▶ **Data**
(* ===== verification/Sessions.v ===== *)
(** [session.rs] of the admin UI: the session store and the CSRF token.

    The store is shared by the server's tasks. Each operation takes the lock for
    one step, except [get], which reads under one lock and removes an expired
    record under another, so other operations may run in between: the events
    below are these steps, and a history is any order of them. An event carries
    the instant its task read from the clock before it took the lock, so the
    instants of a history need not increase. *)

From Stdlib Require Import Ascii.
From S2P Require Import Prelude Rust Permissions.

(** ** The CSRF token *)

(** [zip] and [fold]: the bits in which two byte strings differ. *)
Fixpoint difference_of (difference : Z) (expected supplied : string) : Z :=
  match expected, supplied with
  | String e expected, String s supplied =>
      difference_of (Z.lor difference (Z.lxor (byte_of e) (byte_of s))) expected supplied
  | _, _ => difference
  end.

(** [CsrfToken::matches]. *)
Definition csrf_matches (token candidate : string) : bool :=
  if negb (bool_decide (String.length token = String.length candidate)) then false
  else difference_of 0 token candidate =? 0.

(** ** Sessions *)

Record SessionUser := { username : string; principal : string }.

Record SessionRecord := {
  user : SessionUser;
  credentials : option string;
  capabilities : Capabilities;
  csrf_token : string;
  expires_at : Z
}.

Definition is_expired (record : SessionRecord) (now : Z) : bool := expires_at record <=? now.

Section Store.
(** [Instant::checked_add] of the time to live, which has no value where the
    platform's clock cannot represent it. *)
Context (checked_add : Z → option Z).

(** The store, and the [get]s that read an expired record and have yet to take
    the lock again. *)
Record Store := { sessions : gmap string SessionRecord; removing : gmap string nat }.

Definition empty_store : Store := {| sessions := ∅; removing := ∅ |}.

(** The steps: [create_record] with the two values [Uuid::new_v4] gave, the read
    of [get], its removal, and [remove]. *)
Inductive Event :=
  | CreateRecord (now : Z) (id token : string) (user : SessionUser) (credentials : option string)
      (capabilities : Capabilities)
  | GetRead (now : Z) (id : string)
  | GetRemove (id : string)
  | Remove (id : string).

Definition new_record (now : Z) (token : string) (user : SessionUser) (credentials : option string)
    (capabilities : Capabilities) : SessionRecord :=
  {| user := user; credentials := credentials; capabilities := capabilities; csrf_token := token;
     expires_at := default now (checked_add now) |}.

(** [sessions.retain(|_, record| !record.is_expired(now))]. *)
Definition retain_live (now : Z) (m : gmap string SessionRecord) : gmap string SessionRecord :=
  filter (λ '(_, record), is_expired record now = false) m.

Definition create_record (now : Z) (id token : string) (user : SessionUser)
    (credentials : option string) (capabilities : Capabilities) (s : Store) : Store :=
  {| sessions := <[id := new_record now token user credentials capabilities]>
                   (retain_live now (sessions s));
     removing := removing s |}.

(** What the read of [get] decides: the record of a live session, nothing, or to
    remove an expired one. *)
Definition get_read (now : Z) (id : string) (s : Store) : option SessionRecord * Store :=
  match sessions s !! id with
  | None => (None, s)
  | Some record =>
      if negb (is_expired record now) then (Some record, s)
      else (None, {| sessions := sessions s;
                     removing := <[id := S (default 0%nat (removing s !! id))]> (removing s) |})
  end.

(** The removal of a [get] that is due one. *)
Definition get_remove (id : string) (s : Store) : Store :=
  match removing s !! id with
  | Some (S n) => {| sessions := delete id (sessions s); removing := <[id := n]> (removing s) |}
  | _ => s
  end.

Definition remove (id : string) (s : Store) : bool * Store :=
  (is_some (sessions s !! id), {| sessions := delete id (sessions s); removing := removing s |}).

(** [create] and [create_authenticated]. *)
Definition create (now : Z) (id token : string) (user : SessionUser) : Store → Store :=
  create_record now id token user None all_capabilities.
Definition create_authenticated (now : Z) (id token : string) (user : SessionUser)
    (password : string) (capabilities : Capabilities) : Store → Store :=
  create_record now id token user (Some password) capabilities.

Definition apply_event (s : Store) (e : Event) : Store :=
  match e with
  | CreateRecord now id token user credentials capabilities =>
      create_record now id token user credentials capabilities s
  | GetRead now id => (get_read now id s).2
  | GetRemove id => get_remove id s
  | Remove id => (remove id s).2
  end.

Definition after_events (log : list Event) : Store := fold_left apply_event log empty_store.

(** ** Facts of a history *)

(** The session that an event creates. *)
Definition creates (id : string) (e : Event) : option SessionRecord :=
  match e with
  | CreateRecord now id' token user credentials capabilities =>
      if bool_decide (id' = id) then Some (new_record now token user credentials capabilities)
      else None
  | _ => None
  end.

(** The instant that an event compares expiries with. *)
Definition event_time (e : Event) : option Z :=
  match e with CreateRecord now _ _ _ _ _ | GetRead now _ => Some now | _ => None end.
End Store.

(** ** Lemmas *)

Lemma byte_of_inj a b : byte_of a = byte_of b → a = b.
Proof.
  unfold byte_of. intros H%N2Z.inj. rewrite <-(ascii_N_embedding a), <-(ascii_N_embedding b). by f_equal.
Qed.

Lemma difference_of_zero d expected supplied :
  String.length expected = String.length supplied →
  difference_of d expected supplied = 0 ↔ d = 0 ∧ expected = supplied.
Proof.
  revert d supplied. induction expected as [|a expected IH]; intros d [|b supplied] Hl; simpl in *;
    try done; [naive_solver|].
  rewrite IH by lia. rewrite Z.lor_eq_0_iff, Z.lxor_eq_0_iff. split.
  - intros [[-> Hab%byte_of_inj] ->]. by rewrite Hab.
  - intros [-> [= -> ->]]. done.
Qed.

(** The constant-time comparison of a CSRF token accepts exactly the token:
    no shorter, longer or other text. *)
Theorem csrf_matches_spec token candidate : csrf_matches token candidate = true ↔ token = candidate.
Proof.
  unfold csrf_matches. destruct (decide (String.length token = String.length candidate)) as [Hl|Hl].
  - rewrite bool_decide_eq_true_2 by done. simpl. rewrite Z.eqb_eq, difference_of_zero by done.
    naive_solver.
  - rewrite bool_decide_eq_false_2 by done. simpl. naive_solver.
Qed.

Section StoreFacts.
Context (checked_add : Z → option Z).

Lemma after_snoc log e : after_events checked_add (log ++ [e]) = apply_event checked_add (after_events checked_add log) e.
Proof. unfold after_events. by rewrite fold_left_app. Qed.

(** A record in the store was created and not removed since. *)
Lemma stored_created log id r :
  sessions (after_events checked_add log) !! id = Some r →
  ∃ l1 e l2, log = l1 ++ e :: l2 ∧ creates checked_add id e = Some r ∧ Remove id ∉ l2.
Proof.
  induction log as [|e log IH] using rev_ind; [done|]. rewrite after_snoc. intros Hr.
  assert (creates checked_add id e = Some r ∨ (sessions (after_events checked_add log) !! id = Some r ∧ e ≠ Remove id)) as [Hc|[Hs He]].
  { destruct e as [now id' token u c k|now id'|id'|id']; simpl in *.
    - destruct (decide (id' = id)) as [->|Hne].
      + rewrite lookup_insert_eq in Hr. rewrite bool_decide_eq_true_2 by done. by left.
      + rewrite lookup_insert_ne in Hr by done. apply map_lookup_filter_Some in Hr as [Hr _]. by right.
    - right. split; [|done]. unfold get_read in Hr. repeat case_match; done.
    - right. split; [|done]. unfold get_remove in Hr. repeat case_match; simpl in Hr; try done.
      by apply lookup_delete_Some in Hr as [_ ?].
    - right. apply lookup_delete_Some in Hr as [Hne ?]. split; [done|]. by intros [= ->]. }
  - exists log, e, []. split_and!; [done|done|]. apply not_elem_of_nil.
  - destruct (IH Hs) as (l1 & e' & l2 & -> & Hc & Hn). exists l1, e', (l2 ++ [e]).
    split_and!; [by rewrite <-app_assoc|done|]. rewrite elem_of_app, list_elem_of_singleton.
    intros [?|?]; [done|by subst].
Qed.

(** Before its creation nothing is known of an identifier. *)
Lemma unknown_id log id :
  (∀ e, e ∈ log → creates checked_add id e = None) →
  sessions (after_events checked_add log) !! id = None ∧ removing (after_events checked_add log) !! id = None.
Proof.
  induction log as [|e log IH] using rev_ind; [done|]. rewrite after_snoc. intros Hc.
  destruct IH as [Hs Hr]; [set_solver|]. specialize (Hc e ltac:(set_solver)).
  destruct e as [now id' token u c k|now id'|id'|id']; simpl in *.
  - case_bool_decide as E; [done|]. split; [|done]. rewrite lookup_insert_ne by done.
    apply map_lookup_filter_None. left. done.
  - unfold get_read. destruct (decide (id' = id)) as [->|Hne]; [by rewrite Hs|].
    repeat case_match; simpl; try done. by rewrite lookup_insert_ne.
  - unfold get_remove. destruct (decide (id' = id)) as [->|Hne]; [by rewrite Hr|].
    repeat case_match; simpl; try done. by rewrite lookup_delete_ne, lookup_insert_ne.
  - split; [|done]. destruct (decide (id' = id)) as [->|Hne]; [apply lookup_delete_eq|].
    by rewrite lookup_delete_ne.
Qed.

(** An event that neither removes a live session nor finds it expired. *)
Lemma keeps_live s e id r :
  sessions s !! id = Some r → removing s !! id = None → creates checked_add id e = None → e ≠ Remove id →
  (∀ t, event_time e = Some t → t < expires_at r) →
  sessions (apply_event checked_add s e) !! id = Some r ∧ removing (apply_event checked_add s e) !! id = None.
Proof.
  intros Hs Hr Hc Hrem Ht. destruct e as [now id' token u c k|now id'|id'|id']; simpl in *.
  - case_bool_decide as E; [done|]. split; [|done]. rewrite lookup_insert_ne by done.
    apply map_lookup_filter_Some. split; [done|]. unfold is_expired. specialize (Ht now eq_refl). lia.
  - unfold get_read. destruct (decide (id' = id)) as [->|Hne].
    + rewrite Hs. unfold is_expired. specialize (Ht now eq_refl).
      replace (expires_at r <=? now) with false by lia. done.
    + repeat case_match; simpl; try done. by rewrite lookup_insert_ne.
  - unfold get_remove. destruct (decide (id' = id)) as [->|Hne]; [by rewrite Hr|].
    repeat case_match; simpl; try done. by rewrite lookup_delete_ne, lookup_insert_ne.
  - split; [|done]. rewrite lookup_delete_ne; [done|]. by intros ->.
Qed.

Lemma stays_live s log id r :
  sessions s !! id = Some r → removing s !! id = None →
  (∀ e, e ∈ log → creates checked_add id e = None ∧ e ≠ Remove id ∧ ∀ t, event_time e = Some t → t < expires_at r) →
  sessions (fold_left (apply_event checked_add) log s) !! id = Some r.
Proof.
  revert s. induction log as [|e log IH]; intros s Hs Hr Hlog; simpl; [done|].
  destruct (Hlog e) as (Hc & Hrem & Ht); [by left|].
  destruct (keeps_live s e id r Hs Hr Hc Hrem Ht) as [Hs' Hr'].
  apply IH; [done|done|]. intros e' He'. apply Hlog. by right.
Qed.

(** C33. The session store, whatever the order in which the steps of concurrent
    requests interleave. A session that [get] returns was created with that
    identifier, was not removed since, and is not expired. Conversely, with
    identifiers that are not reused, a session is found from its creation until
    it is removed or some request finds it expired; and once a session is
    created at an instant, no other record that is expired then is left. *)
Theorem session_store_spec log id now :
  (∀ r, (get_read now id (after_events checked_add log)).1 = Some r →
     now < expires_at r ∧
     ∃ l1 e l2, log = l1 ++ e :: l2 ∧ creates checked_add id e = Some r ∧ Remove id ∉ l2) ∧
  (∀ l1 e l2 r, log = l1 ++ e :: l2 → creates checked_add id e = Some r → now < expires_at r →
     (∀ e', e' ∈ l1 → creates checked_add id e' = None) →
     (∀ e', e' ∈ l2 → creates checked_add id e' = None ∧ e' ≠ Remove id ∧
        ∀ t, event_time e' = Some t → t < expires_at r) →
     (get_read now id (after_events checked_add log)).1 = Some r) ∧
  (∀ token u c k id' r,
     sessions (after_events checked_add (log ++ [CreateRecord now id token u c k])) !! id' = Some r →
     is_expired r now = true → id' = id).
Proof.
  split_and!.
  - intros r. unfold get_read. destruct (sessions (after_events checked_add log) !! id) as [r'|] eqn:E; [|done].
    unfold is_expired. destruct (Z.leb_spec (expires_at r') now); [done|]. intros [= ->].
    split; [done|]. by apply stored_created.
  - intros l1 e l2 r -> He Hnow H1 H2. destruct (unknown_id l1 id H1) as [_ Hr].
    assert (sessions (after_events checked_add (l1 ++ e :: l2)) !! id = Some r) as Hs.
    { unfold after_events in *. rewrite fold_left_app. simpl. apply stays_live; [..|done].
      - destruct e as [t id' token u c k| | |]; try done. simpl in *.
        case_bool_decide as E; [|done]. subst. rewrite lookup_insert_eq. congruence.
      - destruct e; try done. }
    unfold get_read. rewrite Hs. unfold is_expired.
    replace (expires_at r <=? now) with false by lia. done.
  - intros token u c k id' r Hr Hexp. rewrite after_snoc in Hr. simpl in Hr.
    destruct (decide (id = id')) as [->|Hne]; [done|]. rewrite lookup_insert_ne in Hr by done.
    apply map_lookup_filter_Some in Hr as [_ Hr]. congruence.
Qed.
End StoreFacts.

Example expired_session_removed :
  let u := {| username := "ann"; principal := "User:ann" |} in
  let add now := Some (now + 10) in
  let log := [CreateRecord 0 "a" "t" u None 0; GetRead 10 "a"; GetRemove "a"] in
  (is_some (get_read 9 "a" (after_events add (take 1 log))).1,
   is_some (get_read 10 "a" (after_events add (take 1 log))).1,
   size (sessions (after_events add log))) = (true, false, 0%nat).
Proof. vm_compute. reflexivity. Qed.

...

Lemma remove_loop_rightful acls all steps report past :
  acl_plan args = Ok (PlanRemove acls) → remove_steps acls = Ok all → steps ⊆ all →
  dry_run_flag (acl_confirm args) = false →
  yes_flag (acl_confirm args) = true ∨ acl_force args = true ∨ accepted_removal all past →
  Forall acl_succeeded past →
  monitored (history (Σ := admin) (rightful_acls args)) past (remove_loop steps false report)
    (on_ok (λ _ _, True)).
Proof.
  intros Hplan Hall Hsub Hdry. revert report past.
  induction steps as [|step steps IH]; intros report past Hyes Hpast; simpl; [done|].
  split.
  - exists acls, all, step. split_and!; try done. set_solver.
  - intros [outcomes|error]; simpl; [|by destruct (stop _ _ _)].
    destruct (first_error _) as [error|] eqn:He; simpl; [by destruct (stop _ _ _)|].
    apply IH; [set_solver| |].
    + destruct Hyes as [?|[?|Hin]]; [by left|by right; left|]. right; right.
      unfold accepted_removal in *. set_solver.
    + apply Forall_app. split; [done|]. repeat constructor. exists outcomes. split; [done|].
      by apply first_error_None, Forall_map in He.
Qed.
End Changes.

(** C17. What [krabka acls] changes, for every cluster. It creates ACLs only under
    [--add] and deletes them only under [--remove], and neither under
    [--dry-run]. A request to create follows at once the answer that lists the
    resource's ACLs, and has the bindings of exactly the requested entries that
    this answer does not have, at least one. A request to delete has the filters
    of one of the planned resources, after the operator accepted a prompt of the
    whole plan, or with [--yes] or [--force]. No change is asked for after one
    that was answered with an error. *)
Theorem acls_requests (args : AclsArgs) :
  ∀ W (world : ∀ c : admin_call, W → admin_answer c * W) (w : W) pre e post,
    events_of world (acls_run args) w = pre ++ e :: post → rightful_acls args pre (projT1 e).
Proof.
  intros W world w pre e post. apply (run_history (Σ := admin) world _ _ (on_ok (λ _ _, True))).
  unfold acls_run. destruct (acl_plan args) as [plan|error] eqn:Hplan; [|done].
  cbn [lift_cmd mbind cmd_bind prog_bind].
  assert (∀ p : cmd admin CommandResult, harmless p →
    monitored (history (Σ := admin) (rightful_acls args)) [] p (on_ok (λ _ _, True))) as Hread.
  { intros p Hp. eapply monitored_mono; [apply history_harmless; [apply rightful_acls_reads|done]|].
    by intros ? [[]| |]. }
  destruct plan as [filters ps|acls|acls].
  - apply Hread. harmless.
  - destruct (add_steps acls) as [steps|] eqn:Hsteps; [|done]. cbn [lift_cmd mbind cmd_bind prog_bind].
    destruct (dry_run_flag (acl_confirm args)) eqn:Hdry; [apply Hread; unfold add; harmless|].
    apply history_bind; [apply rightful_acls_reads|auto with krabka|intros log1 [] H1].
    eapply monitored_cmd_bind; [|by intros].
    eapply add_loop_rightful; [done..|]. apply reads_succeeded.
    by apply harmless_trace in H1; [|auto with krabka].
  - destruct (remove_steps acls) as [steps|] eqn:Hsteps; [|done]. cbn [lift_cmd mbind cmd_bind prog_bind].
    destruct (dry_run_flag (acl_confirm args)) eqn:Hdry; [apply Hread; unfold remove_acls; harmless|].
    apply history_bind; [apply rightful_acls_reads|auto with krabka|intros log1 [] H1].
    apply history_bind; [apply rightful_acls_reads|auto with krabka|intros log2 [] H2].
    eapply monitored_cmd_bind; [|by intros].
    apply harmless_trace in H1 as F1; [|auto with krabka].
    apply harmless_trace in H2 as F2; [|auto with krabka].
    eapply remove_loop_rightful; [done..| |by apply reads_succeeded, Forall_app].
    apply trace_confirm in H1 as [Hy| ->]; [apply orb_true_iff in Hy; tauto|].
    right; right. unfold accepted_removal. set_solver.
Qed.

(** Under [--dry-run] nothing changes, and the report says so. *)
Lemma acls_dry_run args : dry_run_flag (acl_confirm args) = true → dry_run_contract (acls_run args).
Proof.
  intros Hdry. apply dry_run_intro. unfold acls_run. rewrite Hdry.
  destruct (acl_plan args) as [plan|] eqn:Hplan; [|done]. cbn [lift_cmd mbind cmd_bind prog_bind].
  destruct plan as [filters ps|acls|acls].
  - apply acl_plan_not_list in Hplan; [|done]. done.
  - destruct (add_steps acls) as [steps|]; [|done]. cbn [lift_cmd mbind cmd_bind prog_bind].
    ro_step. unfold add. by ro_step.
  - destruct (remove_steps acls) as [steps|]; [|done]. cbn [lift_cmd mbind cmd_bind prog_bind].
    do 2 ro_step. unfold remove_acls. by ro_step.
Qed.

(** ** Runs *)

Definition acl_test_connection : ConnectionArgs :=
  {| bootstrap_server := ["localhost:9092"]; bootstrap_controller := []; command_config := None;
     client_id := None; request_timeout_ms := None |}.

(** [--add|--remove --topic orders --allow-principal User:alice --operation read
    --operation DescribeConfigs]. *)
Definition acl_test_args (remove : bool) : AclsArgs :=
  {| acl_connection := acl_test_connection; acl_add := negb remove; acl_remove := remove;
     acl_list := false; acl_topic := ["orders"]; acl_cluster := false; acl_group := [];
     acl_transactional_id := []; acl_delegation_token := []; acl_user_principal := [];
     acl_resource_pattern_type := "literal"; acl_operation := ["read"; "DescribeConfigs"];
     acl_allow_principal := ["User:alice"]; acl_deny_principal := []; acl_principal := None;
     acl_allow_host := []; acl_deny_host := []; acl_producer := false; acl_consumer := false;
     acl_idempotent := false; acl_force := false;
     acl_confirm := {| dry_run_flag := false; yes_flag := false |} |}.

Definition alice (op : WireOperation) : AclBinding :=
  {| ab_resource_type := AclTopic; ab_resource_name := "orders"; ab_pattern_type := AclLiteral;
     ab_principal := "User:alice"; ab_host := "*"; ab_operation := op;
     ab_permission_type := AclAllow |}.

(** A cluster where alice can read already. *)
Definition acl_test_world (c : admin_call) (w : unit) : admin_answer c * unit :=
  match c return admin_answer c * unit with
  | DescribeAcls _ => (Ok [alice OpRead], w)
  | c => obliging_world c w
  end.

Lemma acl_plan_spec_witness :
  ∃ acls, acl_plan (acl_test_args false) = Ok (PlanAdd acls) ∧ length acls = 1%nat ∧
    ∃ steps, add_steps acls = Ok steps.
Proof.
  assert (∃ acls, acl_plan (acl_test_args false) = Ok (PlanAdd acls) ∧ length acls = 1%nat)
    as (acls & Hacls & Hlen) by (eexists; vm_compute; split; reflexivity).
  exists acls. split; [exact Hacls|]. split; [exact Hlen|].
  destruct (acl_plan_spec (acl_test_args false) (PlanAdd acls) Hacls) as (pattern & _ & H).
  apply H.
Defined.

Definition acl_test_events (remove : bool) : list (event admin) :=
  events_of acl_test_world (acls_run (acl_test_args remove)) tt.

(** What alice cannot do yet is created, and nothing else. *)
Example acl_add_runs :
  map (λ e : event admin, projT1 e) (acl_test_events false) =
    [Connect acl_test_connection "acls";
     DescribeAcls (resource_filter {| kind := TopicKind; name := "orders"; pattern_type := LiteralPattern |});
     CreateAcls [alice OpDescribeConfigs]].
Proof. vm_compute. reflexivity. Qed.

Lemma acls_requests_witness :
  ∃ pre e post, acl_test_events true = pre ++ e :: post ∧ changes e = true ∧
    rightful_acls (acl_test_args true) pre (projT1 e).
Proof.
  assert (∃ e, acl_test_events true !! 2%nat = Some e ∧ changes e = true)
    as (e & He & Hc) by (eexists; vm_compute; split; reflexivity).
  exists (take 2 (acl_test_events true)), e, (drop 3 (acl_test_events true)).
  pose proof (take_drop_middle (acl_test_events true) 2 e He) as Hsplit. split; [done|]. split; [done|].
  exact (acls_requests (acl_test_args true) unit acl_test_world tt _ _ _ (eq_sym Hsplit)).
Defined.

▶ **What is required**
Of the lines above, retype only those from the line containing "else difference_of 0 token candidate =? 0." through the line containing "(** [sessions.retain(|_, record|", including both, exactly.

▶ **Task solution**
  else difference_of 0 token candidate =? 0.

(** ** Sessions *)

Record SessionUser := { username : string; principal : string }.

Record SessionRecord := {
  user : SessionUser;
  credentials : option string;
  capabilities : Capabilities;
  csrf_token : string;
  expires_at : Z
}.

Definition is_expired (record : SessionRecord) (now : Z) : bool := expires_at record <=? now.

Section Store.
(** [Instant::checked_add] of the time to live, which has no value where the
    platform's clock cannot represent it. *)
Context (checked_add : Z → option Z).

(** The store, and the [get]s that read an expired record and have yet to take
    the lock again. *)
Record Store := { sessions : gmap string SessionRecord; removing : gmap string nat }.

Definition empty_store : Store := {| sessions := ∅; removing := ∅ |}.

(** The steps: [create_record] with the two values [Uuid::new_v4] gave, the read
    of [get], its removal, and [remove]. *)
Inductive Event :=
  | CreateRecord (now : Z) (id token : string) (user : SessionUser) (credentials : option string)
      (capabilities : Capabilities)
  | GetRead (now : Z) (id : string)
  | GetRemove (id : string)
  | Remove (id : string).

Definition new_record (now : Z) (token : string) (user : SessionUser) (credentials : option string)
    (capabilities : Capabilities) : SessionRecord :=
  {| user := user; credentials := credentials; capabilities := capabilities; csrf_token := token;
     expires_at := default now (checked_add now) |}.

(** [sessions.retain(|_, record| !record.is_expired(now))]. *)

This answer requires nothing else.